**WHAT IS BEING ASKED**
Please return every line in the entries below with the word "EvAccepted" in it.

Excerpts from a dataset
______________________________

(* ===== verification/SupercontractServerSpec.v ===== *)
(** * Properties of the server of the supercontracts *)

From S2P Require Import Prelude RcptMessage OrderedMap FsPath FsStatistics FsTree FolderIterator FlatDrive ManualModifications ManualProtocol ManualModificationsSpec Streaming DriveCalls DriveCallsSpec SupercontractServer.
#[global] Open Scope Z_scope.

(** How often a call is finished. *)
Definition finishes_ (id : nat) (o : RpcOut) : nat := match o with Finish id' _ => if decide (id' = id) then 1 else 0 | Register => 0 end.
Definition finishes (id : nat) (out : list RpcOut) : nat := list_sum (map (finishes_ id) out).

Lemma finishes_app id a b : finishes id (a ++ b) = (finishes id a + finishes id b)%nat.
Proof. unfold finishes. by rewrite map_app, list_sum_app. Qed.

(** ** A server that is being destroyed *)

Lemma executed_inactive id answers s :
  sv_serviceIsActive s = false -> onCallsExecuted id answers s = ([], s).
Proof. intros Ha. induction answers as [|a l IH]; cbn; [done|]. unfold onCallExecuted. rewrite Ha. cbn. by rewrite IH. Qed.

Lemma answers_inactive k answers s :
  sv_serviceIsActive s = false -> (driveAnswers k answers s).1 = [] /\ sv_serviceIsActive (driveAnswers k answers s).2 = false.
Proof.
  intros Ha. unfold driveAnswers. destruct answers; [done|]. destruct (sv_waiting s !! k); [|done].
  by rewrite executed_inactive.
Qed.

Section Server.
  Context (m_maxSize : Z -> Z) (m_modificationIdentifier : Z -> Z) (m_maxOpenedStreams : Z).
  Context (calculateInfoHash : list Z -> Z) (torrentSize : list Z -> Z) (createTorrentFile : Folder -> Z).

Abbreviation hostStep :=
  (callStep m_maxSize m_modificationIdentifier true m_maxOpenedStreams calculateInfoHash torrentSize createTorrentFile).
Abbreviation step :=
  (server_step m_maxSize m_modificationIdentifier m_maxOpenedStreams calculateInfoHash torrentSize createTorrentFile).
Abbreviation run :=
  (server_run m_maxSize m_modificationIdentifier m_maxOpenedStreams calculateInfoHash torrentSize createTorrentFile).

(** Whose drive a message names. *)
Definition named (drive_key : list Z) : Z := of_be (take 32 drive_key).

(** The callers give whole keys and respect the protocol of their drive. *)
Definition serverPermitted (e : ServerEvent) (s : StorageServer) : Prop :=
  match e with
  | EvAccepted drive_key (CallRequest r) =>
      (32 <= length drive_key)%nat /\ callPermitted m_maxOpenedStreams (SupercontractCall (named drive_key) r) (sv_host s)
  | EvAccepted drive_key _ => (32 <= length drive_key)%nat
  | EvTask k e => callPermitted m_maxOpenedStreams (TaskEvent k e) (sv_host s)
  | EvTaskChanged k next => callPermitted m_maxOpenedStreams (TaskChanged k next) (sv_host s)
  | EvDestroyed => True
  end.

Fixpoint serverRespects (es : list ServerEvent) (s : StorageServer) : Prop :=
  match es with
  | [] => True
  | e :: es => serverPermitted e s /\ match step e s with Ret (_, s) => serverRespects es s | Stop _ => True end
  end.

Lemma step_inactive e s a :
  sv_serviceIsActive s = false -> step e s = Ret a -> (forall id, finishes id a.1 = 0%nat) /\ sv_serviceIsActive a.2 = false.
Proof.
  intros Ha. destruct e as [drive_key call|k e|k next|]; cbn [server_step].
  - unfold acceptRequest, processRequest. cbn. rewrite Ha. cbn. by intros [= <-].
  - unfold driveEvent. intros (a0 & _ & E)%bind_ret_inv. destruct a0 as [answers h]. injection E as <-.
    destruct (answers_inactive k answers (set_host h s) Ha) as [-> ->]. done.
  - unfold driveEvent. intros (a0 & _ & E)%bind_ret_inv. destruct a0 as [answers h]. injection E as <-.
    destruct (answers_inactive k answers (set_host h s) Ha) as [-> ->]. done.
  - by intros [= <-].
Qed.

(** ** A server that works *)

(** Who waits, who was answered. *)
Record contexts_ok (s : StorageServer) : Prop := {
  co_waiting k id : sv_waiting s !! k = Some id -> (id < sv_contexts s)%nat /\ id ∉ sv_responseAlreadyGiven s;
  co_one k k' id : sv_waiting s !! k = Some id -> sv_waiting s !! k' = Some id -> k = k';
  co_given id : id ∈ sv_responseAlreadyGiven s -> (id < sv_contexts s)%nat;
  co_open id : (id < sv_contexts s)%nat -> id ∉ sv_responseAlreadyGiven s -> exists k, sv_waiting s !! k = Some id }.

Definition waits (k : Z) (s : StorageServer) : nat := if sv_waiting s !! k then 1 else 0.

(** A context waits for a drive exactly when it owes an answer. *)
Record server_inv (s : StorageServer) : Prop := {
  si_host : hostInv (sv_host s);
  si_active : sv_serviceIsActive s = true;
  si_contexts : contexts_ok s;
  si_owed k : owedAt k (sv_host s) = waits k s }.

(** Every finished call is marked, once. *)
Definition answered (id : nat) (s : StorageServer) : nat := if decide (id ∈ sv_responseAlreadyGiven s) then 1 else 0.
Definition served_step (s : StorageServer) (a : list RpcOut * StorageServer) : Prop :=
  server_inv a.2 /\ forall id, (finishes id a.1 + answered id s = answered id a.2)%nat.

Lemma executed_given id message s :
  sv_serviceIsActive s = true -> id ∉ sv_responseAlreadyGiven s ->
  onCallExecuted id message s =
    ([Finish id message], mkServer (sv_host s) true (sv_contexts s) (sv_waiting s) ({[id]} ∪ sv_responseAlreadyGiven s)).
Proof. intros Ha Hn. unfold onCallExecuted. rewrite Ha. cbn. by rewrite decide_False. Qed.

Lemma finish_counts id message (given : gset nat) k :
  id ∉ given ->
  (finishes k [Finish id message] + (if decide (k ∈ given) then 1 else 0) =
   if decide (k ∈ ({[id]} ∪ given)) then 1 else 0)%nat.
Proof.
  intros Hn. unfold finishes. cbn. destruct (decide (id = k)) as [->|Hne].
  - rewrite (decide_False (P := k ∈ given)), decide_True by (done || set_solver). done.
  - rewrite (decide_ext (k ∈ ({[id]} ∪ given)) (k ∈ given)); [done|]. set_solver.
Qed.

______________________________

**OUTPUT FOR THIS EXERCISE**
  | EvAccepted drive_key (CallRequest r) =>
  | EvAccepted drive_key _ => (32 <= length drive_key)%nat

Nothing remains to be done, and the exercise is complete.